ASSIGNMENT: Below are some records; quote exactly the lines from the one that contains "s => SString s" through the one that contains "intros Hne. induction", inclusive, and no others.

....

(* ===== verification/BsonModel.v ===== *)
(** A model of the [BsonLib] interface: documents as association lists in
    insertion order, with the binary encoding of the BSON specification for the
    variants the program uses.  It shows the laws of [BsonLaws] can hold
    together, and it is what the concrete executions in the other files run on. *)

From Stdlib Require Import ZArith Lia.
From S2P Require Import Prelude Bson.
From stdpp Require Import prelude strings list.
From coqutil Require Import Byte Word.LittleEndianList.

Inductive sval :=
| SString (s : string)
| SArray (vs : list sval)
| SDoc (kvs : list (string * sval))
| SBool (b : bool)
| SNull
| SInt32 (z : Z)
| SInt64 (z : Z)
| SBinary (subtype : BinarySubtype) (data : bytes).

Section sval_induction.
Context (P : sval → Prop).
Hypothesis Pstring : ∀ s, P (SString s).
Hypothesis Parray : ∀ vs, Forall P vs → P (SArray vs).
Hypothesis Pdoc : ∀ kvs, Forall (λ kv, P kv.2) kvs → P (SDoc kvs).
Hypothesis Pbool : ∀ b, P (SBool b).
Hypothesis Pnull : P SNull.
Hypothesis Pint32 : ∀ z, P (SInt32 z).
Hypothesis Pint64 : ∀ z, P (SInt64 z).
Hypothesis Pbinary : ∀ t d, P (SBinary t d).

Fixpoint sval_rect_strong (v : sval) : P v :=
  match v with
  | SString s => Pstring s
  | SArray vs =>
      Parray vs ((fix go vs : Forall P vs :=
        match vs with
        | [] => Forall_nil_2 _
        | v :: vs => Forall_cons_2 _ _ _ (sval_rect_strong v) (go vs)
        end) vs)
  | SDoc kvs =>
      Pdoc kvs ((fix go kvs : Forall (λ kv, P kv.2) kvs :=
        match kvs with
        | [] => Forall_nil_2 _
        | kv :: kvs => Forall_cons_2 _ _ _ (sval_rect_strong kv.2) (go kvs)
        end) kvs)
  | SBool b => Pbool b
  | SNull => Pnull
  | SInt32 z => Pint32 z
  | SInt64 z => Pint64 z
  | SBinary t d => Pbinary t d
  end.
End sval_induction.

(** * Values of the interface and values of the model *)

Abbreviation sdocument := (list (string * sval)).
Abbreviation sbson := (BsonOf sdocument Empty_set).

Fixpoint to_bson (v : sval) : sbson :=
  match v with
  | SString s => BString s
  | SArray vs => BArray (map to_bson vs)
  | SDoc kvs => BDocument kvs
  | SBool b => BBoolean b
  | SNull => BNull
  | SInt32 z => BInt32 z
  | SInt64 z => BInt64 z
  | SBinary t d => BBinary t d
  end.

Fixpoint of_bson (v : sbson) : sval :=
  match v with
  | BString s => SString s
  | BArray vs => SArray (map of_bson vs)
  | BDocument kvs => SDoc kvs
  | BBoolean b => SBool b
  | BNull => SNull
  | BInt32 z => SInt32 z
  | BInt64 z => SInt64 z
  | BBinary t d => SBinary t d
  | BOther o => match o with end
  end.

Fixpoint to_of_bson (v : sbson) : to_bson (of_bson v) = v.
Proof.
  destruct v as [|vs|d| | | | | |[]]; simpl; try reflexivity.
  f_equal. induction vs as [|v vs IH]; simpl; [reflexivity|].
  rewrite IH, to_of_bson. reflexivity.
Qed.

(** * Association lists *)

Fixpoint alist_get (d : sdocument) (k : string) : option sval :=
  match d with
  | [] => None
  | (k', v) :: d => if String.eqb k' k then Some v else alist_get d k
  end.

Fixpoint alist_insert (d : sdocument) (k : string) (v : sval) : sdocument :=
  match d with
  | [] => [(k, v)]
  | (k', v') :: d => if String.eqb k' k then (k', v) :: d else (k', v') :: alist_insert d k v
  end.

Definition alist_remove (d : sdocument) (k : string) : sdocument :=
  List.filter (λ kv, negb (String.eqb kv.1 k)) d.

Lemma alist_get_insert_eq d k v : alist_get (alist_insert d k v) k = Some v.
Proof.
  induction d as [|[k' v'] d IH]; simpl; [by rewrite String.eqb_refl|].
  destruct (String.eqb k' k) eqn:E; simpl; rewrite E; done.
Qed.

Lemma alist_get_insert_ne d k k' v : k ≠ k' → alist_get (alist_insert d k v) k' = alist_get d k'.
Proof.
  intros Hne. induction d as [|[j w] d IH]; simpl.
  - by destruct (String.eqb_spec k k').
  - destruct (String.eqb_spec j k); simpl; [subst; by destruct (String.eqb_spec k k')|].
    by rewrite IH.
Qed.

Lemma alist_get_remove_ne d k k' : k ≠ k' → alist_get (alist_remove d k) k' = alist_get d k'.
Proof.
  intros Hne. unfold alist_remove. induction d as [|[j w] d IH]; simpl; [done|].
  destruct (String.eqb_spec j k); simpl; rewrite IH; [|done].
  subst. by destruct (String.eqb_spec k k').
Qed.

(** * Encoded sizes *)

Definition kv_size (f : sval → nat) (kv : string * sval) : nat :=
  1 + String.length kv.1 + 1 + f kv.2.

Definition selems_size (f : sval → nat) : nat → list sval → nat :=
  fix go i vs :=
    match vs with
    | [] => 0
    | v :: vs => 1 + index_key_length i + 1 + f v + go (S i) vs
    end.

Fixpoint sval_size (v : sval) : nat :=
  match v with
  | SString s => 4 + String.length s + 1
  | SArray vs => 5 + selems_size sval_size 0 vs
  | SDoc kvs => 5 + sum_with (kv_size sval_size) kvs
  | SBool _ => 1
  | SNull => 0
  | SInt32 _ => 4
  | SInt64 _ => 8
  | SBinary _ data => 4 + 1 + length data
  end.

Definition sdoc_size (d : sdocument) : nat := 5 + sum_with (kv_size sval_size) d.
Definition no_size (o : Empty_set) : nat := match o with end.

Fixpoint value_size_of_bson (v : sbson) :
  value_size sdoc_size no_size v = sval_size (of_bson v).
Proof.
  destruct v as [|vs|d| | | | | |[]]; simpl; try reflexivity.
  do 5 f_equal. set (i := 0). clearbody i. revert i.
  induction vs as [|v vs IH]; intros i; simpl; [reflexivity|].
  rewrite IH, value_size_of_bson. reflexivity.
Qed.

Lemma sum_with_insert_new d k v :
  alist_get d k = None →
  sum_with (kv_size sval_size) (alist_insert d k v) =
    sum_with (kv_size sval_size) d + kv_size sval_size (k, v).
Proof.
  induction d as [|[j w] d IH]; cbn [alist_get alist_insert sum_with]; [lia|].
  destruct (String.eqb j k); [done|]. intros. cbn [sum_with]. rewrite IH by done. lia.
Qed.

Lemma sum_with_insert_old d k v w :
  alist_get d k = Some w →
  sum_with (kv_size sval_size) (alist_insert d k v) + sval_size w =
    sum_with (kv_size sval_size) d + sval_size v.
Proof.
  induction d as [|[j u] d IH]; cbn [alist_get alist_insert sum_with]; [done|].
  destruct (String.eqb j k); intros H; cbn [sum_with].
  - simplify_eq. unfold kv_size; simpl. lia.
  - specialize (IH H). lia.
Qed.

(** * The encoding *)

Definition tag_of (v : sval) : Init.Byte.byte :=
  match v with
  | SString _ => Byte.x02
  | SDoc _ => Byte.x03
  | SArray _ => Byte.x04
  | SBinary _ _ => Byte.x05
  | SBool _ => Byte.x08
  | SNull => Byte.x0a
  | SInt32 _ => Byte.x10
  | SInt64 _ => Byte.x12
  end.

Definition is_nul (b : Init.Byte.byte) : bool :=
  match b with Byte.x00 => true | _ => false end.

(** A C string: no byte of it is NUL. *)
Definition cstring (s : string) : option bytes :=
  if forallb (λ b, negb (is_nul b)) (as_bytes s) then Some (as_bytes s ++ [Byte.x00]) else None.

Definition enc_len (n : nat) : option bytes :=
  if (Z.of_nat n <=? i32_max)%Z then Some (le_split 4 (Z.of_nat n)) else None.

Definition enc_frame (body : bytes) : option bytes :=
  h ← enc_len (4 + length body + 1); Some (h ++ body ++ [Byte.x00]).

Definition enc_subtype (t : BinarySubtype) : option Init.Byte.byte :=
  match t with
  | Generic => Some Byte.x00
  | OtherSubtype c => if (0 <? c)%Z && (c <? 256)%Z then Some (byte.of_Z c) else None
  end.

Definition enc_kvs (f : sval → option bytes) : sdocument → option bytes :=
  fix go kvs :=
    match kvs with
    | [] => Some []
    | (k, v) :: kvs =>
        k ← cstring k; p ← f v; r ← go kvs; Some (tag_of v :: k ++ p ++ r)
    end.

Definition enc_elems (f : sval → option bytes) : nat → list sval → option bytes :=
  fix go i vs :=
    match vs with
    | [] => Some []
    | v :: vs =>
        k ← cstring (index_key i); p ← f v; r ← go (S i) vs; Some (tag_of v :: k ++ p ++ r)
    end.

Fixpoint enc (v : sval) : option bytes :=
  match v with
  | SString s => h ← enc_len (String.length s + 1); Some (h ++ as_bytes s ++ [Byte.x00])
  | SArray vs => body ← enc_elems enc 0 vs; enc_frame body
  | SDoc kvs => body ← enc_kvs enc kvs; enc_frame body
  | SBool b => Some [if b then Byte.x01 else Byte.x00]
  | SNull => Some []
  | SInt32 z => if is_i32 z then Some (le_split 4 z) else None
  | SInt64 z => if is_i64 z then Some (le_split 8 z) else None
  | SBinary t data =>
      h ← enc_len (length data); t ← enc_subtype t; Some (h ++ t :: data)
  end.

Fixpoint dec_cstring (bs : bytes) : option (bytes * bytes) :=
  match bs with
  | [] => None
  | b :: bs => if is_nul b then Some ([], bs)
               else '(s, rest) ← dec_cstring bs; Some (b :: s, rest)
  end.

Definition split_at (n : nat) (bs : bytes) : option (bytes * bytes) :=
  if decide (n ≤ length bs) then Some (take n bs, drop n bs) else None.

#[global] Arguments split_at : simpl never.

Definition dec_len (bs : bytes) : option (nat * bytes) :=
  '(h, rest) ← split_at 4 bs; Some (Z.to_nat (le_combine h), rest).

Definition dec_subtype (b : Init.Byte.byte) : BinarySubtype :=
  if is_nul b then Generic else OtherSubtype (byte.unsigned b).

(** [dec_val] reads one value with the given tag, [dec_elems] the elements of a
    document up to and including the closing NUL. *)
Fixpoint dec_val (fuel : nat) (tag : Init.Byte.byte) (bs : bytes) : option (sval * bytes) :=
  match fuel with
  | 0 => None
  | S fuel =>
      match tag with
      | Byte.x02 =>
          '(n, bs) ← dec_len bs; '(s, bs) ← split_at (n - 1) bs; '(_, bs) ← split_at 1 bs;
          Some (SString (String.string_of_list_byte s), bs)
      | Byte.x03 =>
          '(_, bs) ← dec_len bs; '(kvs, bs) ← dec_elems fuel bs; Some (SDoc kvs, bs)
      | Byte.x04 =>
          '(_, bs) ← dec_len bs; '(kvs, bs) ← dec_elems fuel bs; Some (SArray (map snd kvs), bs)
      | Byte.x05 =>
          '(n, bs) ← dec_len bs; '(t, bs) ← split_at 1 bs; '(data, bs) ← split_at n bs;
          Some (SBinary (dec_subtype (default Byte.x00 (head t))) data, bs)
      | Byte.x08 =>
          '(b, bs) ← split_at 1 bs; Some (SBool (negb (is_nul (default Byte.x00 (head b)))), bs)
      | Byte.x0a => Some (SNull, bs)
      | Byte.x10 => '(z, bs) ← split_at 4 bs; Some (SInt32 (wrap_i32 (le_combine z)), bs)
      | Byte.x12 => '(z, bs) ← split_at 8 bs; Some (SInt64 (wrap_i64 (le_combine z)), bs)
      | _ => None
      end
  end
with dec_elems (fuel : nat) (bs : bytes) : option (sdocument * bytes) :=
  match fuel, bs with
  | S fuel, tag :: bs =>
      if is_nul tag then Some ([], bs)
      else
        '(k, bs) ← dec_cstring bs; '(v, bs) ← dec_val fuel tag bs; '(kvs, bs) ← dec_elems fuel bs;
        Some ((String.string_of_list_byte k, v) :: kvs, bs)
  | _, _ => None
  end.

(** * Decoding inverts encoding *)

Lemma split_at_app n (a b : bytes) : length a = n → split_at n (a ++ b) = Some (a, b).
Proof.
  intros <-. unfold split_at. rewrite length_app.
  rewrite decide_True by lia. by rewrite take_app_length, drop_app_length.
Qed.

Lemma enc_len_Some n h :
  enc_len n = Some h →
  h = le_split 4 (Z.of_nat n) ∧ (Z.of_nat n ≤ i32_max)%Z ∧ length h = 4.
Proof.
  unfold enc_len. case_match eqn:E; [|done]. intros. simplify_eq.
  rewrite length_le_split. split_and!; [done|lia|done].
Qed.

Lemma le_combine_len n : (Z.of_nat n ≤ i32_max)%Z → le_combine (le_split 4 (Z.of_nat n)) = Z.of_nat n.
Proof.
  unfold i32_max. intros H. rewrite le_combine_split. apply Z.mod_small. simpl. lia.
Qed.

Lemma dec_len_enc n h rest : enc_len n = Some h → dec_len (h ++ rest) = Some (n, rest).
Proof.
  intros (-> & Hn & Hl)%enc_len_Some. unfold dec_len. rewrite split_at_app by done. simpl.
  by rewrite le_combine_len, Nat2Z.id.
Qed.

Lemma wrap_i32_le_combine z : is_i32 z = true → wrap_i32 (le_combine (le_split 4 z)) = z.
Proof.
  intros H. rewrite le_combine_split. change (Z.of_nat 4 * 8)%Z with 32%Z.
  unfold wrap_i32. rewrite Zplus_mod_idemp_l. by apply wrap_i32_small.
Qed.

Lemma wrap_i64_le_combine z : is_i64 z = true → wrap_i64 (le_combine (le_split 8 z)) = z.
Proof.
  intros H. rewrite le_combine_split. change (Z.of_nat 8 * 8)%Z with 64%Z.
  unfold wrap_i64. rewrite Zplus_mod_idemp_l. by apply wrap_i64_small.
Qed.

Lemma cstring_dec s k rest :
  cstring s = Some k →
  dec_cstring (k ++ rest) = Some (as_bytes s, rest) ∧ length k = String.length s + 1.
Proof.
  unfold cstring. case_match eqn:E; [|done]. intros. simplify_eq.
  rewrite length_app, length_as_bytes. split; [|done]. revert E.
  induction (as_bytes s) as [|b l IH]; simpl; [done|].
  destruct (is_nul b); simpl; [done|]. intros H. by rewrite IH.
Qed.

Lemma tag_not_nul v : is_nul (tag_of v) = false.
Proof. by destruct v. Qed.

Lemma dec_enc_subtype t b : enc_subtype t = Some b → dec_subtype b = t.
Proof.
  destruct t as [|c]; simpl; intros; simplify_eq; [done|].
  case_match eqn:E; [|done]. simplify_eq. unfold dec_subtype.
  assert (Hu : byte.unsigned (byte.of_Z c) = c).
  { rewrite byte.unsigned_of_Z. apply Z.mod_small. lia. }
  rewrite Hu. assert (is_nul (byte.of_Z c) = false) as ->; [|done].
  destruct (is_nul (byte.of_Z c)) eqn:En; [|done].
  destruct (byte.of_Z c); try discriminate En. vm_compute in Hu. lia.
Qed.

Lemma enc_frame_Some body p :
  enc_frame body = Some p →
  ∃ h, enc_len (4 + length body + 1) = Some h ∧ p = h ++ body ++ [Byte.x00] ∧
       length p = 5 + length body.
Proof.
  unfold enc_frame. destruct (enc_len _) as [h|] eqn:E; [|done]. simpl. intros. simplify_eq.
  exists h. split_and!; [done..|]. apply enc_len_Some in E as (_ & _ & Hl).
  rewrite !length_app, Hl. simpl. lia.
Qed.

....

EXERCISE SOLUTION:
  | BString s => SString s
  | BArray vs => SArray (map of_bson vs)
  | BDocument kvs => SDoc kvs
  | BBoolean b => SBool b
  | BNull => SNull
  | BInt32 z => SInt32 z
  | BInt64 z => SInt64 z
  | BBinary t d => SBinary t d
  | BOther o => match o with end
  end.

Fixpoint to_of_bson (v : sbson) : to_bson (of_bson v) = v.
Proof.
  destruct v as [|vs|d| | | | | |[]]; simpl; try reflexivity.
  f_equal. induction vs as [|v vs IH]; simpl; [reflexivity|].
  rewrite IH, to_of_bson. reflexivity.
Qed.

(** * Association lists *)

Fixpoint alist_get (d : sdocument) (k : string) : option sval :=
  match d with
  | [] => None
  | (k', v) :: d => if String.eqb k' k then Some v else alist_get d k
  end.

Fixpoint alist_insert (d : sdocument) (k : string) (v : sval) : sdocument :=
  match d with
  | [] => [(k, v)]
  | (k', v') :: d => if String.eqb k' k then (k', v) :: d else (k', v') :: alist_insert d k v
  end.

Definition alist_remove (d : sdocument) (k : string) : sdocument :=
  List.filter (λ kv, negb (String.eqb kv.1 k)) d.

Lemma alist_get_insert_eq d k v : alist_get (alist_insert d k v) k = Some v.
Proof.
  induction d as [|[k' v'] d IH]; simpl; [by rewrite String.eqb_refl|].
  destruct (String.eqb k' k) eqn:E; simpl; rewrite E; done.
Qed.

Lemma alist_get_insert_ne d k k' v : k ≠ k' → alist_get (alist_insert d k v) k' = alist_get d k'.
Proof.
  intros Hne. induction d as [|[j w] d IH]; simpl.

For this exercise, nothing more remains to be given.